Don't be a Human Photoshop Cursor
I remember my first real design job, which came in the form of a work study program through my school. I was assigned to the campus career center to do web design.
Leading up to this, I had no experience working with the client or a boss in a design setting. I had plenty of part time jobs in school, but there were a few more twists and turns as I started to learn how that relationship worked between a designer and their client—or in this case a boss.
My boss was a really good manager and fun to work with. However, she had a very bad habit of being very specific and micromanaged a lot of the finer details. I didn't have the experience to stick up or challenge any of that. I was only a young kid in college that was trying to figure out how these things worked. On top of that, I was the only creative in this department, so I didn't have anybody that I get advice from on how to handle my situation.

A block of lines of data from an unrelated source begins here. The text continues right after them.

(* ===== verification/DockerfileWitness.v ===== *)
(** * Dockerfiles on concrete inputs

    The theorems on the parser applied to small files, and behaviours of the code
    that its comments and documents do not mention. *)

From S2P Require Import Prelude ShellWord ShellWordInv GoUTF8 Dockerfile DockerfileInv.
From S2P Require Import DockerfileLines DockerfileTrip.
Open Scope Z_scope.

(** Tables for ASCII, and no JSON. *)
#[local] Instance demo_unicode : UnicodeTables :=
  {| table_letter _ := false; table_digit _ := false |}.
#[local] Instance demo_cases : CaseTables := {| table_lower c := c |}.
#[local] Instance demo_json : JSONArrays := {| json_strings _ := inl "no JSON" |}.

(** A=it's "$x", B=two spaces. *)
Definition demo_envs : list (runes * runes) :=
  [(B "A", B "it's " ++ double_quote :: B "$x" ++ [double_quote]); (B "B", B "  ")].

Lemma env_roundtrip_witness :
  ∃ root ast, (Parse (encode_all (env_line demo_envs)) new_directive).2 = Ok root ∧
    n_Children root = [Some ast] ∧ n_Value ast = B "env" ∧
    dispatch_args [B "x=1"] ast =
      Ok [B "A"; B "it's " ++ double_quote :: B "$x" ++ [double_quote]; B "B"; B "  "].
Proof.
  apply (env_roundtrip demo_envs new_directive [B "x=1"]).
  - left. reflexivity.
  - discriminate.
  - repeat constructor.
  - apply (bool_decide_unpack _). vm_compute. exact I.
Defined.

(** RUN a &&, a comment, an empty line, and b. *)
Lemma continued_lines_join_witness :
  erase_result (parse_loop 5 new_directive new_root 0
    [B "RUN a && " ++ [backslash; 32]; B "  # comment"; []; B "  b"; B "USER c"]) =
  erase_result (parse_loop 2 new_directive new_root 0 [B "RUN a &&   b"; B "USER c"]).
Proof.
  apply (continued_lines_join new_directive new_root 0 82 (B "UN a && ") [32]
           [B "  # comment"; []] (B "  b") [B "USER c"]).
  - done.
  - vm_compute. reflexivity.
  - left. reflexivity.
  - repeat constructor.
  - repeat constructor.
  - intros H. vm_compute in H. discriminate H.
Defined.

(** The values of the statements of a text, and the statements themselves. *)
Definition statements (text : bytes) : list (option Node) :=
  match (Parse text new_directive).2 with Ok root => n_Children root | _ => [] end.
Definition commands (text : bytes) : list bytes :=
  map (λ c, default [] (n_Value <$> c)) (statements text).
Definition args_of (envs : list runes) (text : bytes) : list (outcome dispatch_error (list bytes)) :=
  map (λ c, default Diverge (dispatch_args envs <$> c)) (statements text).

(** ** Behaviours of the code to note *)

(** ONBUILD with a comment as its argument: the node of the sub-statement is nil,
    which [dispatch] dereferences. *)
Lemma onbuild_comment_panics :
  args_of [] (B "ONBUILD # nothing") =
    [Panic "invalid memory address or nil pointer dereference"].
Proof. vm_compute. reflexivity. Qed.

(** Two escape tokens at the end of the file: the first pass takes one of them for a
    continuation, the last pass the other one, and the statement is lost. *)
Lemma last_statement_is_lost :
  commands (B "FROM a" ++ newline :: B "RUN b" ++ [backslash; backslash]) = [B "from"] ∧
  commands (B "FROM a" ++ newline :: B "RUN b" ++ [backslash]) = [B "from"; B "run"].
Proof. vm_compute. done. Qed.

(** A line that does not fit into the scanner's buffer ends the file, without an
    error. *)
Lemma long_line_ends_file (c : Z) text :
  c ≠ newline → statements (replicate MaxScanTokenSize c ++ newline :: text) = [].
Proof.
  intros Hc. assert (∀ n cur, (MaxScanTokenSize ≤ length cur + n)%nat →
    scan_lines cur (replicate n c ++ newline :: text) = []) as Hscan.
  { intros n. induction n as [|n IH]; intros cur Hn; cbn [replicate app scan_lines].
    - rewrite decide_True by done. by rewrite decide_True by lia.
    - rewrite decide_False by done. apply IH. rewrite length_app. simpl. lia. }
  unfold statements, Parse. rewrite Hscan by (simpl; lia). done.
Qed.

(** The root starts where its first statement ends. *)
Lemma root_starts_at_end :
  ∃ root, (Parse (B "RUN a " ++ backslash :: newline :: B "b") new_directive).2 = Ok root ∧
    n_StartLine root = 2 ∧ map (option_map n_StartLine) (n_Children root) = [Some 1].
Proof. eexists. split; [vm_compute; reflexivity|]. vm_compute. done. Qed.

(** Flags are read byte by byte: characters outside of ASCII are encoded again, and
    the last byte of U+00E0 is taken for a space. *)
Lemma flags_bytes_as_runes :
  extractBuilderFlags (B "--name=" ++ encode 233 ++ B " x") =
    (B "x", [B "--name=" ++ encode 195 ++ encode 169]) ∧
  extractBuilderFlags (B "--name=" ++ encode 224 ++ B "b x") =
    (B "b x", [B "--name=" ++ encode 195]).
Proof. vm_compute. done. Qed.

(** The escape token that a directive sets is used to split words, but the words are
    then processed with the backslash. *)
Lemma escape_directive_ignored_in_words :
  args_of [B "x=1"] (B "# escape=`" ++ newline :: B "ENV a=`$x") = [Ok [B "a"; B "`1"]] ∧
  args_of [B "x=1"] (B "ENV a=" ++ backslash :: B "$x") = [Ok [B "a"; B "$x"]].
Proof. vm_compute. done. Qed.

So I ended up being a human Photoshop cursor for a while. It's super easy to get sucked into this trap, especially if you're still gaining that experiences as a designer. Clients can be very passionate about the suggestions or ideas they have, and it's easy to take it as gospel when you're starting out. It's where popular things like "make it green" or the famous, "make the logo bigger" happen.
Unfortunately, it starts to trap you in an awful cycle that's difficult to break out of. It's tough when it's a client that traps you in this, and even tougher when it's a boss.
To be fair, many non-creative people have likely had limited experience working with designers. In numerous cases, I was one of the first few designers they worked with. They didn't know what to expect or get clear enough direction from me in how to behave during the relationship or project.
What ends up happening, is you start to be treated like anyone else. They might take cues from how they work with their accountant and expect that it works for you—but it doesn't.
It's a designer's job to step a client through the process of a project. A good design process should benefit both parties—which means we do have to listen to feedback. The good and bad kind.
If you're a freelancer, it's important to start looking out for the signs of what makes a good or bad client for you. When I would have an initial meeting with a client, I tried to get a feel for how they responded to ideas that weren't their own. I would be up front about my process, how I worked, and what I expected from them. The goal was to emphasize my expertise and show that I would be "driving the bus," so to speak.
Depending on the reaction, it was easy to either carry on and pursue the project or stop everything. This is a great point to do that—there's no contracts, agreements, or mess that you have to dig out of. A simple "Thanks for your time, but I don't think I'm a good fit for this project" works.
It's worth noting that many of the clients I ran into that were expecting a designer to be a Human Photoshop Cursor were typically low-budget clients. One of the best ways I found to avoid this altogether was to charge more. When a client has to pay more for design, they tend to value it more and respect your expertise.
At the end of the day, it's up to us to stick up for what we do. We need to stick up for our process. Don't be afraid.
To create something that looks great and is effective means you have to stand up for your work. If you don't, you'll find that it open the door to your new job title: "Human Photoshop Cursor."